# [TASK PROMPT]
Write out, word for word, the part of the listing below that opens with the line containing "rel_db : sh.(sh_db) = w.(w_db);" and closes with the line containing "Lemma related_later w", keeping both of those lines and adding no others.

# [MATERIAL TO PROCESS]
=======
(* ===== verification/Simulation.v ===== *)
(** One state seen in both models: the world of [World], in which the calls of the program
    run, and the shared state of [Dispatch].  What a single call does to the outbox in the
    one is given here as a step of the other; [Refines] puts the steps together. *)
From Stdlib Require Import ZArith.
From stdpp Require Import base list strings gmap relations.
From S2P Require Import Prelude GoStrings GoValues Submission Checklist Classifier ChecklistStore Tables World Repository OutboxRepo Persistence RepositoryProps Config Service Ingest Delivery Sweeps ServiceInv Demo IngestProps DeliveryProps Dispatch SchemaProps.

Open Scope Z_scope.

(** ** Time only goes on *)

Definition Tick (n : nat) (w : World) : Prop := (n ≤ w.(w_tick))%nat.

Section tick.
Context {L : GoLib} {E : Env} (svc : Service) (n : nat).

Lemma tick_now : preserves (Tick n) time_Now.
Proof. intros w. unfold Tick. cbn. lia. Qed.

Lemma tick_uuid : preserves (Tick n) NewString.
Proof. intros w. unfold Tick. cbn. lia. Qed.

Lemma tick_stmt {A} (f : DB → result (A * DB)) : preserves (Tick n) (stmt f).
Proof.
  intros w. unfold Tick, stmt. destruct (env_fault _); cbn; [lia|]. destruct (f _) as [[]|]; cbn; lia.
Qed.

Lemma tick_exec f : preserves (Tick n) (exec f).
Proof. apply tick_stmt. Qed.

Lemma tick_query {A} (f : DB → A) : preserves (Tick n) (query f).
Proof. apply tick_stmt. Qed.

Lemma tick_transaction {A} bare (m : M A) : preserves (Tick n) m → preserves (Tick n) (transaction bare m).
Proof.
  intros Hm w Hw. unfold transaction.
  assert (preserves (Tick n) (tx_body bare m)) as Hp.
  { repeat (apply preserves_bind; [|intros]); try apply preserves_wrap_err, tick_query;
      [done|destruct bare; try apply preserves_wrap_err; apply tick_query|apply preserves_ret]. }
  specialize (Hp w Hw). by destruct (tx_body bare m w) as [[a|e] w'].
Qed.

#[local] Hint Resolve tick_now tick_uuid tick_stmt tick_exec tick_query tick_transaction : triage.

Lemma tick_audit id evt p : preserves (Tick n) (audit id evt p).
Proof.
  unfold audit. apply preserves_bind; [apply preserves_get|]. intros w.
  destruct (w_collector w); [by apply preserves_modify|]. unfold Append. walk.
Qed.

Lemma tick_Outbox_Update id st a err : preserves (Tick n) (Outbox_Update id st a err).
Proof. unfold Outbox_Update. walk. Qed.

Lemma tick_ClearReplyHash id : preserves (Tick n) (ClearReplyHash id).
Proof. unfold ClearReplyHash, update_submissions. walk. Qed.

Lemma tick_deliver reply sid : preserves (Tick n) (deliver svc reply sid).
Proof.
  unfold deliver. apply preserves_bind.
  { intros w Hw. unfold SendThreadedReply. destruct (env_send _ _); unfold Tick in *; cbn; lia. }
  intros id. pose proof tick_audit. unfold UpsertEmail, upsertEmailRow, SetLastReplyAt, update_submissions. walk.
  apply tick_transaction. walk.
Qed.
End tick.

Lemma calm_Outbox_Update {E : Env} id st a err : calm (Outbox_Update id st a err).
Proof.
  unfold Outbox_Update. apply calm_bind; [done|]. intros now. apply calm_wrap_err, calm_stmt.
  intros d p. unfold update_outbox. by destruct (bool_decide _).
Qed.

Lemma log_err_Ok {A} (m : M A) : calm m → ∀ w, ∃ w', log_err m w = (Ok (), w').
Proof. intros Hm w. destruct (log_err_safe m Hm w) as ([] & w' & Hw). by exists w'. Qed.

(** ** The relation *)

(** All that was sent, and the replies among it: the rest are digests. *)
Inductive delivered : list Reply → list Reply → Prop :=
| delivered_none : delivered [] []
| delivered_reply replies all r : delivered replies all → delivered (replies ++ [r]) (all ++ [r])
| delivered_digest replies all r :
    rep_SubmissionID r = "" → delivered replies all → delivered replies (all ++ [r]).

Section simulation.
Context {L : GoLib} {E : Env}.

(** The same database, claims and replies acknowledged by the mail server, with the ids
    given out drawn before. *)
Record related (w : World) (sh : Shared) : Prop := {
  rel_db : sh.(sh_db) = w.(w_db);
  rel_held : sh.(sh_held) = w.(w_dispatching);
  rel_sent : delivered (map snd sh.(sh_sent)) (map fst w.(w_sent));
  rel_ids : ∀ id, sh.(sh_owner) !! id ≠ None → ∃ n, (n < w.(w_tick))%nat ∧ env_uuid n = id }.

(** Time goes on, and no id is given out. *)
Lemma related_later w sh w' sh' :
  related w sh → sh_db sh' = w_db w' → sh_held sh' = w_dispatching w' →
  delivered (map snd (sh_sent sh')) (map fst (w_sent w')) →
  sh_owner sh' = sh_owner sh → (w_tick w ≤ w_tick w')%nat → related w' sh'.
Proof.
  intros [_ _ _ Hids] Hd Hh Hs Ho Ht. split; [done..|]. rewrite Ho. intros id Hid.
  destruct (Hids id Hid) as (n & Hn & Hu). exists n. split; [lia|done].
Qed.

(** The same state, later. *)
Lemma related_next w sh : related w sh → related (w_next w) sh.
Proof. intros Hr. pose proof Hr as [Hd Hh Hs _]. eapply related_later; cbn; try done. lia. Qed.

(** What leaves the outbox and the memory alone is the background's. *)
Lemma quiet_background w w' sh :
  mem w' = mem w → (w_db w').(db_outbox) = (w_db w).(db_outbox) → (w_tick w ≤ w_tick w')%nat →
  related w sh → ∃ sh', background sh sh' ∧ related w' sh'.
Proof.
  intros Hm Ho Ht Hr. pose proof Hr as [Hd Hh Hs _]. exists (sh_write (w_db w') sh). split.
  - apply other_tables. by rewrite Hd.
  - unfold mem in Hm. injection Hm as Hdis _ _ Hsent.
    eapply related_later; cbn; try done; [congruence|by rewrite Hsent].
Qed.

(** [MarkSent], whose failure is only logged. *)
Lemma mark_simulated id v w sh :
  related w sh →
  let w' := (log_err (MarkSent id v) w).2 in
  (∀ sids, related w' (sh_forget sids sh)) ∨
  ∃ now, related w' (sh_write (mark_db (id, UnixNano v) now sh.(sh_db)) sh).
Proof.
  intros Hr. pose proof Hr as [Hd Hh Hs _].
  unfold log_err, attempt, MarkSent, mbind, M_bind, time_Now, wrap_err, exec, stmt. cbv zeta. cbn.
  destruct (env_fault (S (w_tick w))) as [msg|]; cbn.
  - left. intros sids. eapply related_later; cbn; try done. lia.
  - right. exists (env_now (w_tick w)). eapply related_later; cbn; try done; [by rewrite Hd|lia].
Qed.

(** [Outbox.Update], whose failure is only logged. *)
Lemma update_simulated id st attempts err w sh :
  related w sh →
  let w' := (log_err (Outbox_Update id st attempts err) w).2 in
  related w' sh ∨
  ∃ now d2,
    update_outbox (λ r, bool_decide (r.(or_id) = id)) (or_settle st attempts err (UnixNano now)) sh.(sh_db) = Ok (tt, d2) ∧
    ∀ h, related w' (sh_note h (sh_write d2 sh)).
Proof.
  intros Hr. pose proof Hr as [Hd Hh Hs _].
  unfold log_err, attempt, Outbox_Update, mbind, M_bind, time_Now, wrap_err, stmt. cbv zeta.
  rewrite Hd. cbn [w_db w_next w_tick].
  destruct (env_fault (S (w_tick w))) as [msg|].
  { left. by do 2 apply related_next in Hr. }
  destruct (update_outbox _ _ (w_db w)) as [[[] d2]|e] eqn:Hu.
  - cbn. right. exists (env_now (w_tick w)), d2. split; [done|]. intros h.
    eapply related_later; cbn; try done. lia.
  - left. do 2 apply related_next in Hr. by destruct e.
Qed.

(** The second look at the row. *)
Lemma GetPending_found id w :
  (∃ row reply, List.find (λ r, bool_decide (r.(or_id) = id) && is_pending r) (w_db w).(db_outbox) = Some row ∧
     row.(or_reply) = Some reply ∧
     attempt (GetPending id) w = (Ok (Ok (Some (entry_of_row row reply))), w_next w)) ∨
  (∃ r, attempt (GetPending id) w = (Ok r, w_next w) ∧ ∀ e, r ≠ Ok (Some e)).
Proof.
  unfold GetPending, attempt, mbind, M_bind, wrap_err, query, stmt.
  destruct (env_fault _); [right; by eexists|]. cbn.
  replace (w_with_db (w_db w) (w_next w)) with (w_next w) by (by destruct w).
  destruct (List.find _ _) as [row|] eqn:Ef; [|right; by eexists].
  destruct (or_reply row) as [reply|] eqn:Er; cbn; [left; by exists row, reply|right; by eexists].
Qed.

End simulation.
=======
# [EXERCISE RESULT]
  rel_db : sh.(sh_db) = w.(w_db);
  rel_held : sh.(sh_held) = w.(w_dispatching);
  rel_sent : delivered (map snd sh.(sh_sent)) (map fst w.(w_sent));
  rel_ids : ∀ id, sh.(sh_owner) !! id ≠ None → ∃ n, (n < w.(w_tick))%nat ∧ env_uuid n = id }.

(** Time goes on, and no id is given out. *)
Lemma related_later w sh w' sh' :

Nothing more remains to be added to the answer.